» **Exercise description**: In full and without alteration, output each record given here.

» **Saved data entries**:
# # # # #

(** C4 fails as stated on the code's arithmetic: in Scenario A in binary64,
    [where = 0.3] is the sum of the lengths before segment 1 and selects
    segment 1, but the start that the code computes, [running_total -
    lengths[1]], is another float, and the second sub-scheduler is called on
    a negative local progress, not on [0.0]. *)
Lemma rescaled_start_is_not_zero_binary64 :
  0.3%float = segment_start (_lengths constant_then_echo_binary64) 1
  /\ selects epsilon_binary64 constant_then_echo_binary64 0.3%float 1
  /\ PrimFloat.eqb
       (fsub (boundary (_lengths constant_then_echo_binary64) 1) 0.7%float)
       (segment_start (_lengths constant_then_echo_binary64) 1) = false
  /\ exists local_where,
       fst (__call__ epsilon_binary64 0.3%float constant_then_echo_binary64)
       = Return local_where
       /\ PrimFloat.eqb local_where 0%float = false
       /\ PrimFloat.ltb local_where 0%float = true.
Proof.
  split; [reflexivity |]. split; [eexists; vm_compute; reflexivity |].
  split; [vm_compute; reflexivity |].
  eexists. split; [vm_compute; reflexivity |]. split; vm_compute; reflexivity.
Qed.

(** Scenario A in binary64 at [where = 0.3]: the second sub-scheduler is
    called on [(0.3 - (1.0 - 0.7)) / 0.7] as computed. *)
Lemma rescaled_delegation_binary64 :
  fst (__call__ epsilon_binary64 0.3%float constant_then_echo_binary64)
  = Return (PrimFloat.div
              (PrimFloat.sub 0.3 (PrimFloat.sub (PrimFloat.add 0.3 0.7) 0.7))
              0.7)%float.
Proof.
  assert (Hselect : fst (select epsilon_binary64 0.3%float
                           constant_then_echo_binary64)
                    = Return (1%nat, PrimFloat.add 0.3 0.7)%float)
    by (vm_compute; reflexivity).
  destruct (rescaled_delegation epsilon_binary64 constant_then_echo_binary64
              0.3%float 1 (PrimFloat.add 0.3 0.7)%float 0.7%float echo
              Hselect eq_refl eq_refl eq_refl)
    as [_ Hcall].
  exact Hcall.
Defined.

(** On [three_way] in binary64, every progress value selects a segment in
    range and the call is the outcome of its sub-scheduler; [where = 1.5]
    selects the last segment. *)
Lemma three_way_binary64_call_total :
  selects epsilon_binary64 three_way_binary64 1.5%float 2.
Proof.
  destruct (call_total_on_floats epsilon_binary64 three_way_binary64 1.5%float)
    as (i & rt & scheduler & local_where & Hsel & _ & _ & _ & _ & _
        & Hlast & _).
  - exact three_way_binary64_well_formed.
  - intros x length_i Hin. cbn [_lengths three_way_binary64 __init__] in Hin.
    repeat (apply elem_of_cons in Hin; destruct Hin as [-> | Hin];
            [eexists; reflexivity |]).
    apply elem_of_nil in Hin. contradiction.
  - exists rt. rewrite Hsel. f_equal. f_equal. apply Hlast.
    intros j Hj. cbn [_schedulers three_way_binary64 __init__ length] in Hj.
    destruct j as [| [| j]]; [vm_compute; reflexivity .. | lia].
Defined.



(** C10 fails as stated on the code's arithmetic: for the same lengths the
    supplied sum is not [1.0], the last entry is overwritten with the value
    it held, and the caller's dictionary is what it was. *)
Lemma negative_first_left_as_it_was_binary64 :
  fneb (sum [(-1e-16); 1.0]%float) 1.0%float = true
  /\ config_num_epochs negative_first_binary64 = None
  /\ snd (from_config build_echo negative_first_binary64)
     = negative_first_binary64.
Proof.
  split; [vm_compute; reflexivity |]. split; [reflexivity |].
  vm_compute. reflexivity.
Qed.

(** [with_num_epochs] in binary64: the caller's dictionary holds other
    lengths and other sub-configurations after the construction. *)
Lemma with_num_epochs_binary64_written :
  let after := snd (from_config build_echo with_num_epochs_binary64) in
  config_lengths after = Some [0.3; 0.7]%float
  /\ config_schedulers after
     = Some ((fun schedule => <["num_epochs" := PyInt 90]> schedule)
               <$> two_sub_configs)
  /\ after <> with_num_epochs_binary64.
Proof.
  assert (Hoff : fneb (sum [0.3; 0.7001]%float) lit_1_0 = true)
    by (vm_compute; reflexivity).
  destruct (from_config_writes_config build_echo with_num_epochs_binary64
              two_sub_configs [0.3; 0.7001]%float
              with_num_epochs_binary64_valid eq_refl eq_refl)
    as (Hlengths & Hschedulers & _).
  destruct (Hlengths Hoff) as [Hlast Hchanged].
  destruct (Hschedulers (PyInt 90) eq_refl) as [Hcopies _].
  split; [rewrite Hlast; vm_compute; reflexivity |].
  split; [exact Hcopies |].
  apply Hchanged. intros Hsame.
  apply (f_equal (fun entry =>
                    match entry with
                    | Some x => PrimFloat.eqb x 0.7001%float
                    | None => false
                    end)) in Hsame.
  vm_compute in Hsame. discriminate Hsame.
Defined.

(** On [three_way] in binary64, [where = 0.5] exceeds the first boundary
    and not the second, and selects segment 1. *)
Lemma three_way_binary64_half_selects_second :
  selects epsilon_binary64 three_way_binary64 0.5%float 1.
Proof.
  apply (proj2 (selects_first_not_exceeded epsilon_binary64 three_way_binary64
                  0.5%float 1 three_way_binary64_well_formed)).
  split; [simpl; lia |]. split.
  - intros j Hj. assert (j = O) by lia. subst j. vm_compute. reflexivity.
  - right. vm_compute. reflexivity.
Defined.

(** A progress value that is not a number exceeds no boundary: on
    [three_way] in binary64 it selects the first segment. *)
Lemma three_way_binary64_nan_selects_first :
  beyond epsilon_binary64 PrimFloat.nan
    (boundary (_lengths three_way_binary64) 0) = false
  /\ selects epsilon_binary64 three_way_binary64 PrimFloat.nan 0.
Proof.
  split; [vm_compute; reflexivity |]. eexists. vm_compute. reflexivity.
Qed.

End RunsBinary64.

# # # # #

» **Answer for this exercise**:
(** C4 fails as stated on the code's arithmetic: in Scenario A in binary64,
    [where = 0.3] is the sum of the lengths before segment 1 and selects
    segment 1, but the start that the code computes, [running_total -
    lengths[1]], is another float, and the second sub-scheduler is called on
    a negative local progress, not on [0.0]. *)
Lemma rescaled_start_is_not_zero_binary64 :
  0.3%float = segment_start (_lengths constant_then_echo_binary64) 1
  /\ selects epsilon_binary64 constant_then_echo_binary64 0.3%float 1
  /\ PrimFloat.eqb
       (fsub (boundary (_lengths constant_then_echo_binary64) 1) 0.7%float)
       (segment_start (_lengths constant_then_echo_binary64) 1) = false
  /\ exists local_where,
       fst (__call__ epsilon_binary64 0.3%float constant_then_echo_binary64)
       = Return local_where
       /\ PrimFloat.eqb local_where 0%float = false
       /\ PrimFloat.ltb local_where 0%float = true.
Proof.
  split; [reflexivity |]. split; [eexists; vm_compute; reflexivity |].
  split; [vm_compute; reflexivity |].
  eexists. split; [vm_compute; reflexivity |]. split; vm_compute; reflexivity.
Qed.

(** Scenario A in binary64 at [where = 0.3]: the second sub-scheduler is
    called on [(0.3 - (1.0 - 0.7)) / 0.7] as computed. *)
Lemma rescaled_delegation_binary64 :
  fst (__call__ epsilon_binary64 0.3%float constant_then_echo_binary64)
  = Return (PrimFloat.div
              (PrimFloat.sub 0.3 (PrimFloat.sub (PrimFloat.add 0.3 0.7) 0.7))
              0.7)%float.
Proof.
  assert (Hselect : fst (select epsilon_binary64 0.3%float
                           constant_then_echo_binary64)
                    = Return (1%nat, PrimFloat.add 0.3 0.7)%float)
    by (vm_compute; reflexivity).
  destruct (rescaled_delegation epsilon_binary64 constant_then_echo_binary64
              0.3%float 1 (PrimFloat.add 0.3 0.7)%float 0.7%float echo
              Hselect eq_refl eq_refl eq_refl)
    as [_ Hcall].
  exact Hcall.
Defined.

(** On [three_way] in binary64, every progress value selects a segment in
    range and the call is the outcome of its sub-scheduler; [where = 1.5]
    selects the last segment. *)
Lemma three_way_binary64_call_total :
  selects epsilon_binary64 three_way_binary64 1.5%float 2.
Proof.
  destruct (call_total_on_floats epsilon_binary64 three_way_binary64 1.5%float)
    as (i & rt & scheduler & local_where & Hsel & _ & _ & _ & _ & _
        & Hlast & _).
  - exact three_way_binary64_well_formed.
  - intros x length_i Hin. cbn [_lengths three_way_binary64 __init__] in Hin.
    repeat (apply elem_of_cons in Hin; destruct Hin as [-> | Hin];
            [eexists; reflexivity |]).
    apply elem_of_nil in Hin. contradiction.
  - exists rt. rewrite Hsel. f_equal. f_equal. apply Hlast.
    intros j Hj. cbn [_schedulers three_way_binary64 __init__ length] in Hj.
    destruct j as [| [| j]]; [vm_compute; reflexivity .. | lia].
Defined.



(** C10 fails as stated on the code's arithmetic: for the same lengths the
    supplied sum is not [1.0], the last entry is overwritten with the value
    it held, and the caller's dictionary is what it was. *)
Lemma negative_first_left_as_it_was_binary64 :
  fneb (sum [(-1e-16); 1.0]%float) 1.0%float = true
  /\ config_num_epochs negative_first_binary64 = None
  /\ snd (from_config build_echo negative_first_binary64)
     = negative_first_binary64.
Proof.
  split; [vm_compute; reflexivity |]. split; [reflexivity |].
  vm_compute. reflexivity.
Qed.

(** [with_num_epochs] in binary64: the caller's dictionary holds other
    lengths and other sub-configurations after the construction. *)
Lemma with_num_epochs_binary64_written :
  let after := snd (from_config build_echo with_num_epochs_binary64) in
  config_lengths after = Some [0.3; 0.7]%float
  /\ config_schedulers after
     = Some ((fun schedule => <["num_epochs" := PyInt 90]> schedule)
               <$> two_sub_configs)
  /\ after <> with_num_epochs_binary64.
Proof.
  assert (Hoff : fneb (sum [0.3; 0.7001]%float) lit_1_0 = true)
    by (vm_compute; reflexivity).
  destruct (from_config_writes_config build_echo with_num_epochs_binary64
              two_sub_configs [0.3; 0.7001]%float
              with_num_epochs_binary64_valid eq_refl eq_refl)
    as (Hlengths & Hschedulers & _).
  destruct (Hlengths Hoff) as [Hlast Hchanged].
  destruct (Hschedulers (PyInt 90) eq_refl) as [Hcopies _].
  split; [rewrite Hlast; vm_compute; reflexivity |].
  split; [exact Hcopies |].
  apply Hchanged. intros Hsame.
  apply (f_equal (fun entry =>
                    match entry with
                    | Some x => PrimFloat.eqb x 0.7001%float
                    | None => false
                    end)) in Hsame.
  vm_compute in Hsame. discriminate Hsame.
Defined.

(** On [three_way] in binary64, [where = 0.5] exceeds the first boundary
    and not the second, and selects segment 1. *)
Lemma three_way_binary64_half_selects_second :
  selects epsilon_binary64 three_way_binary64 0.5%float 1.
Proof.
  apply (proj2 (selects_first_not_exceeded epsilon_binary64 three_way_binary64
                  0.5%float 1 three_way_binary64_well_formed)).
  split; [simpl; lia |]. split.
  - intros j Hj. assert (j = O) by lia. subst j. vm_compute. reflexivity.
  - right. vm_compute. reflexivity.
Defined.

(** A progress value that is not a number exceeds no boundary: on
    [three_way] in binary64 it selects the first segment. *)
Lemma three_way_binary64_nan_selects_first :
  beyond epsilon_binary64 PrimFloat.nan
    (boundary (_lengths three_way_binary64) 0) = false
  /\ selects epsilon_binary64 three_way_binary64 PrimFloat.nan 0.
Proof.
  split; [vm_compute; reflexivity |]. eexists. vm_compute. reflexivity.
Qed.

End RunsBinary64.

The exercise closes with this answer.